Purpose: To investigate the regulatory role of microRNA (miR)-148a-3p in mouse corpus cavernous pericyte (MCPs)-derived extracellular vesicles (EVs) in the treatment of diabetes-induced erectile dysfunction (ED). Materials and Methods: Mouse corpus cavernous tissue was used for MCPs primary culture and EVs isolation. Small RNA sequencing analysis was performed to assess the type and content of miRs in MCPs-EVs. Four groups of mice were used: control nondiabetic mice and streptozotocin-induced diabetic mice receiving two intracavernous injections (days -3 and 0) of phosphate buffered saline, MCPs-EVs transfected with regent control, or MCPs-EVs transfected with miR-148a-3p inhibitor. The function of miR-148a-3p in MCPs-EVs was evaluated by tube formation assay, migration assay, TUNEL assay, intracavernous pressure, immunofluorescence staining, and western blot experiments. Results: We extracted EVs from MCPs and by small RNA sequencing analysis we found that miR-148a-3p is enriched in MCPs-EVs. Exogenous administration of MCPs-EVs can effectively promote mouse cavernous endothelial cell (MCECs) tube formation, migration, proliferation, and reduce MCECs apoptosis under high-glucose conditions.

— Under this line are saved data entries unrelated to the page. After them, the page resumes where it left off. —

Definition getattr_getregentry (m : modobj) : py (state S modobj entry) entry :=
  fun s =>
    match attr_getregentry s m with
    | Some e => (Returns e, s)
    | None => (Raises (HostRaised "AttributeError"), s)
    end.

(** Lines 8-16: the four names bound before the file is loaded; the result
    is the value of [codec_path]. *)
Definition bind_names (__name__ : string) : py (state S modobj entry) string :=
  let CODECS_DIR := expandvars "$sarkCodecs" in
  assign "CODECS_DIR" (Str CODECS_DIR) ;;;
  name <- index_last (split "." __name__) ;;
  assign "name" (Str name) ;;;
  let codec_filename := name ++ ".py" in
  assign "codec_filename" (Str codec_filename) ;;;
  let codec_path := path_join CODECS_DIR codec_filename in
  assign "codec_path" (Str codec_path) ;;;
  py_ret codec_path.

(** Lines 18-21: the file is loaded and its [getregentry] bound. *)
Definition load_and_export (__name__ codec_path : string)
  : py (state S modobj entry) unit :=
  codec <- imp_load_source __name__ codec_path ;;
  assign "codec" (ModuleObject codec) ;;;
  getregentry <- getattr_getregentry codec ;;
  assign "getregentry" (Object getregentry).

(** The module body, run with [__name__] bound to the given string. *)
Definition exec (__name__ : string) : py (state S modobj entry) unit :=
  codec_path <- bind_names __name__ ;;
  load_and_export __name__ codec_path.

End Proxy.

(** A run time for examples: POSIX [join], one environment variable, and a
    file system that maps a path to the bindings the file makes when it is
    run.  Module objects are named by their entry in [sys.modules]; there
    is one namespace, the proxy's, and [world] lists what was loaded. *)
Definition posix_join (a b : string) : string :=
  match b with
  | String "/" _ => b
  | _ =>
      if bool_decide (a = "") then b
      else if bool_decide (last (list_ascii_of_string a) = Some "/"%char) then a ++ b
      else a ++ "/" ++ b
  end.

Definition ref_files : gmap string (list (string * value string nat)) :=
  {[ "/opt/codecs/utf_8.py" := [("getregentry", Object 8%nat)] ;
     "/opt/codecs/latin_1.py" :=
       [("getregentry", Object 1%nat); ("name", Str "other")] ;
     "/opt/codecs/empty.py" := [] ]}.

Definition run_file (binds : list (string * value string nat))
    (g : gmap string (value string nat)) : gmap string (value string nat) :=
  foldl (fun g kv => <[fst kv := snd kv]> g) g binds.

#[global] Instance ref_runtime : Runtime (list string) string nat := {
  expandvars s := if bool_decide (s = "$sarkCodecs") then "/opt/codecs" else s;
  path_join := posix_join;
  load_source name path s :=
    match ref_files !! path with
    | Some binds =>
        (inr name, {| world := (world s ++ [name])%list;
                      globals := run_file binds (globals s) |})
    | None => (inl (HostRaised "IOError"), s)
    end;
  attr_getregentry s _ :=
    match globals s !! "getregentry" with
    | Some (Object e) => Some e
    | _ => None
    end;
}.

Definition ref_state0 : state (list string) string nat :=
  {| world := []; globals := ∅ |}.

End Proxy.

(** * Vocabulary of the statements *)

(** The value a run returned, if it returned. *)
Definition value_of {A} (r : outcome A) : option A :=
  match r with
  | Returns a => Some a
  | _ => None
  end.

(** Running one action after another, for [obj.a(); obj.b()]. *)
Definition and_then {S A B} (m : py S A) (k : py S B) : py S B := m ;;; k.

(** The string [s] does not contain the character [sep]. *)
Definition free_of (sep : ascii) (s : string) : Prop :=
  ~ In sep (list_ascii_of_string s).

Module Claims.
Import Ida.


Section Forwarding.
Context {idb : Type} `{H : Host idb}.

(** What the host answers to a call that reads a comment. *)
Definition comment_read (d : idb) (c : host_call) : option (option string) :=
  match c with
  | idc_Comment ea => Some (Comment d ea)
  | idc_RptCmt ea => Some (RptCmt d ea)
  | idc_LineA ea index => Some (LineA d ea index)
  | idc_LineB ea index => Some (LineB d ea index)
  | _ => None
  end.

(** "The getter returns the result of exactly one host call, unmodified":
    run on database [d], the getter logs one call, and what it returns is
    what the host answers to that call. *)
Definition forwards_one_call (d : idb) (getter : py (world idb) (option string))
  : Prop :=
  exists c answer,
    log (snd (getter (fresh d))) = [c] /\
    comment_read d c = Some answer /\
    fst (getter (fresh d)) = Returns answer.

(** A getter whose result is always a string, seen as one that may answer
    [None]. *)
Definition as_optional (getter : py (world idb) string)
  : py (world idb) (option string) :=
  s <- getter ;; py_ret (Some s).

(** The calls [call ea 0], ..., [call ea (n - 1)]. *)
Definition calls_from (call : Z -> nat -> host_call) (ea : Z) (first n : nat)
  : list host_call :=
  call ea <$> seq first n.

Definition logged (cs : list host_call) (w : world idb) : world idb :=
  {| db := db w; log := log w ++ cs |}.
End Forwarding.
End Claims.

(** * Callers of [MenuManager] *)

Module QtUse.
Import Qt.

(** One call on a manager. *)
Inductive call : Type :=
| Add (name : string)
| Remove (name : string)
| Clear.

Section Calls.
Context {gui qobj : Type} `{H : Host gui qobj}.

Definition perform (c : call) : py (state gui qobj) unit :=
  match c with
  | Add name => add_menu name
  | Remove name => remove_menu name
  | Clear => clear
  end.

(** A caller that makes the calls one after the other and goes on after an
    exception ([try: ... except: pass] around each): the state a call
    leaves is the state the next one finds. *)
Fixpoint perform_all (cs : list call) (s : state gui qobj) : state gui qobj :=
  match cs with
  | [] => s
  | c :: cs => perform_all cs (snd (perform c s))
  end.

(** [for name in names: manager.remove_menu(name)] *)
Fixpoint remove_each (names : list string) : py (state gui qobj) unit :=
  match names with
  | [] => py_ret tt
  | name :: names => remove_menu name ;;; remove_each names
  end.

End Calls.
End QtUse.

(** * [src/sark/code/line.py]: the generator [lines] *)

Module Lines.
Import Ida.

Section Lines.
Context {idb : Type} `{H : Host idb}.
(** How often [c] was called. *)
Definition calls_of (c : Call) (w : World) : nat :=
  length (filter (fun c' => c' = c) (trace w)).


(** ** [server.py]: the tool handlers *)

Section Server.

Variable env : Env.

Abbreviation Py_ A := (M World A).

(** One call to the outside world, recorded in the trace. *)
Definition call (c : Call) : Py_ PyVal :=
  fun w => (env (trace w) c, mkWorld (kaggle_api w) (api_cache w) (trace w ++ [c])).

(** [initialize_kaggle_api]. The global is assigned before
    [authenticate()] is called; the [except] clause logs and re-raises. *)
Definition initialize_kaggle_api : Py_ unit :=
  fun w =>
    if kaggle_api w then (inr tt, w)
    else
      (_ ← call KaggleApi_new;
       _ ← (fun w' => (inr tt, mkWorld true (api_cache w') (trace w')) : Result unit * World);
       _ ← call authenticate;
       ret tt) w.

(** The dict [comp_data] of [list_competitions]. *)
Definition comp_data (comp : PyVal) : Result PyVal :=
  id ← Py.getattr comp "id";
  title ← Py.getattr comp "title";
  url ← Py.getattr comp "url";
  description ← Py.getattr comp "description";
  reward ← Py.getattr comp "reward";
  deadline ← Py.getattr comp "deadline";
  inr (PDict [
    ("id", safe_serialize id);
    ("title", safe_serialize title);
    ("url", safe_serialize url);
    ("description", safe_serialize description);
    ("category", safe_serialize (Py.getattr_default comp "category" PNone));
    ("reward", safe_serialize reward);
    ("deadline", safe_serialize deadline);
    ("max_team_size", safe_serialize (Py.getattr_default comp "maxTeamSize" PNone));
    ("evaluation_metric", safe_serialize (Py.getattr_default comp "evaluationMetric" PNone));
    ("total_teams", safe_serialize (Py.getattr_default comp "totalTeams" PNone));
    ("user_has_entered", safe_serialize (Py.getattr_default comp "userHasEntered" PNone))
  ]).

(** [list_competitions]. The arguments [search], [category] and [sort_by]
    are not used by the body. *)
Definition list_competitions_body (search category sort_by : string)
    (page page_size : Z) : Py_ PyVal :=
  _ ← initialize_kaggle_api;
  competitions ← call competitions_list;
  total_count ← lift (Py.len competitions);
  comps ← lift (Py.iter competitions);
  rows ← for_each (fun comp => lift (comp_data comp)) comps;
  ret (PDict [
    ("competitions", PList rows);
    ("total_count", PInt total_count);
    ("page", PInt page);
    ("page_size", PInt page_size)
  ]).

Definition list_competitions (search category sort_by : string)
    (page page_size : Z) : Py_ PyVal :=
  try_except (list_competitions_body search category sort_by page page_size)
    (fun e => ret (PDict [("error", PStr (exn_str e)); ("competitions", PList [])])).

(** The condition of the generator in [get_competition_details]; [or]
    evaluates its operands from the left and stops at the first true one. *)
Definition competition_matches (competition_id : string) (c : PyVal) : Result bool :=
  id ← Py.getattr c "id";
  if bool_decide (Py.str id = competition_id) then inr true
  else
    id' ← Py.getattr c "id";
    if Py.eq_str id' competition_id then inr true
    else if Py.eq_str (Py.getattr_default c "ref" (PStr EmptyString)) competition_id
    then inr true
    else Py.endswith (Py.getattr_default c "url" (PStr EmptyString))
                     ("/" +:+ competition_id).

(** [next((c for c in cs if cond(c)), None)]. *)
Fixpoint next_matching (cond : PyVal -> Result bool) (cs : list PyVal) : Result PyVal :=
  match cs with
  | [] => inr PNone
  | c :: cs' =>
      b ← cond c;
      if b : bool then inr c else next_matching cond cs'
  end.

(** The dict [result] of [get_competition_details]. *)
Definition competition_details (competition : PyVal) : Result PyVal :=
  id ← Py.getattr competition "id";
  title ← Py.getattr competition "title";
  url ← Py.getattr competition "url";
  description ← Py.getattr competition "description";
  reward ← Py.getattr competition "reward";
  deadline ← Py.getattr competition "deadline";
  deadline' ← Py.getattr competition "deadline";
  inr (PDict [
    ("id", safe_serialize id);
    ("title", safe_serialize title);
    ("url", safe_serialize url);
    ("description", safe_serialize description);
    ("category", safe_serialize (Py.getattr_default competition "category" PNone));
    ("reward", safe_serialize reward);
    ("deadline", safe_serialize deadline);
    ("max_team_size", safe_serialize (Py.getattr_default competition "maxTeamSize" PNone));
    ("evaluation_metric",
      safe_serialize (Py.getattr_default competition "evaluationMetric" PNone));
    ("total_teams", safe_serialize (Py.getattr_default competition "totalTeams" PNone));
    ("user_has_entered",
      safe_serialize (Py.getattr_default competition "userHasEntered" PNone));
    ("tags", safe_serialize (Py.getattr_default competition "tags" (PList [])));
    ("timeline", PDict [
      ("start_date", safe_serialize (Py.getattr_default competition "enabledDate" PNone));
      ("deadline", safe_serialize deadline');
      ("evaluation_end_date",
        safe_serialize (Py.getattr_default competition "evaluationEndDate" PNone))
    ])
  ]).

(** [get_competition_details]. *)
Definition get_competition_details_body (competition_id : string) : Py_ PyVal :=
  _ ← initialize_kaggle_api;
  competitions ← call competitions_list;
  cs ← lift (Py.iter competitions);
  competition ← lift (next_matching (competition_matches competition_id) cs);
  if negb (Py.truthy competition) then
    ret (PDict [("error", PStr ("Competition " +:+ competition_id +:+ " not found"))])
  else lift (competition_details competition).

Definition get_competition_details (competition_id : string) : Py_ PyVal :=
  try_except (get_competition_details_body competition_id)
    (fun e => ret (PDict [("error", PStr (exn_str e))])).
(** * CounterAnimator: number parsing, number formatting and the animation frame

    A shallow embedding of [src/counterAnimator.js].  JavaScript numbers are
    IEEE 754 binary64 values, modelled by the Standard Library's
    specification floats ([spec_float] at precision 53, [emax] 1024) with its
    arithmetic.  JavaScript strings are modelled as [string]: sequences of
    code units below 256, that is, texts of the Latin-1 range.
    The builtins of the language that the source calls ([parseFloat],
    [Number], [toFixed], [toString], [Math.round], ...) follow ECMA-262. *)

From Stdlib Require Import ZArith Lia Bool List String Ascii.
From Stdlib Require Import Floats.SpecFloat.
Import ListNotations.
Local Open Scope string_scope.
Local Open Scope Z_scope.

(** ** Errors raised by the modelled code *)

Inductive error := TypeError | RangeError.

Inductive result (A : Type) :=
| Ok (a : A)
| Throw (e : error).
Arguments Ok {A} a.
Arguments Throw {A} e.

Definition bind {A B} (r : result A) (k : A -> result B) : result B :=
  match r with
  | Ok a => k a
  | Throw e => Throw e
  end.

Notation "x <- r ;; k" := (bind r (fun x => k))
  (at level 61, r at next level, right associativity).

(** ** Numbers *)

Module JS.

Definition number := spec_float.

Definition prec : Z := 53.
Definition emax : Z := 1024.

Definition NaN : number := S754_nan.
Definition Infinity : number := S754_infinity false.

(** A number is well formed when it is a canonical binary64 value. *)
Definition valid (x : number) : Prop := valid_binary prec emax x = true.

Definition is_finite (x : number) : bool :=
  match x with
  | S754_zero _ | S754_finite _ _ _ => true
  | _ => false
  end.

(** *** Rounding a rational to the nearest binary64 value, ties to even *)

(** [round_half_even p q] is the integer nearest to [p / q] ([0 < q]). *)
Definition round_half_even (p q : Z) : Z :=
  let d := p / q in
  match (2 * (p mod q)) ?= q with
  | Lt => d
  | Eq => if Z.even d then d else d + 1
  | Gt => d + 1
  end.

(** Every finite binary64 value is a whole number of units of [2^-1074],
    the spacing of the subnormal numbers; rounding works in these units.

    [ratio_exponent p q] is the [k >= 0] with [2^52 <= p / (q * 2^k) < 2^53],
    and [0] when [p / q] is below [2^52]. *)
Definition ratio_exponent (p q : Z) : Z :=
  let k := Z.max 0 (Z.log2 p - Z.log2 q - 53) in
  if 2 ^ 53 * (q * 2 ^ k) <=? p then k + 1 else k.

Definition finite_or_inf (neg : bool) (m e : Z) : number :=
  if 971 <? e then S754_infinity neg
  else match m with
       | Zpos m' => S754_finite neg m' e
       | _ => S754_zero neg
       end.

(** [of_ratio neg p q] is the binary64 value nearest to [p / q], ties to the
    even significand, negated when [neg] ([0 <= p], [0 < q]). *)
Definition of_ratio (neg : bool) (p q : Z) : number :=
  if p <=? 0 then S754_zero neg
  else
    let units := p * 2 ^ 1074 in
    let k := ratio_exponent units q in
    let m := round_half_even units (q * 2 ^ k) in
    if m =? 2 ^ 53 then finite_or_inf neg (2 ^ 52) (k + 1 - 1074)
    else finite_or_inf neg m (k - 1074).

However, these effects are significantly attenuated in miR-148a-3p-depleted MCPs-EVs, which is extracted after inhibiting miR-148a-3p expression in MCPs. Repeated intracavernous injections of MCPs-EVs improves erectile function by inducing cavernous neurovascular regeneration in diabetic mice. Through online bioinformatics databases and luciferase report assays, we predict Pyruvate dehydrogenase kinase-4 (PDK4) is a potential target gene of miR-148a-3p. Conclusions: Our findings provide new and reliable evidence that miR-148a-3p in MCPs-EVs significantly enhances cavernous neurovascular regeneration by inhibiting PDK4 in diabetic mice. Overall design: MCPs-derived EVs (MCPs-EVs) were isolated from MCPs cultured medium by using a Commercials EV isolation kit (ExoQuick-TC, System Biosciences, LLC., Palo Alto, CA, USA) following manufacturers' instructions.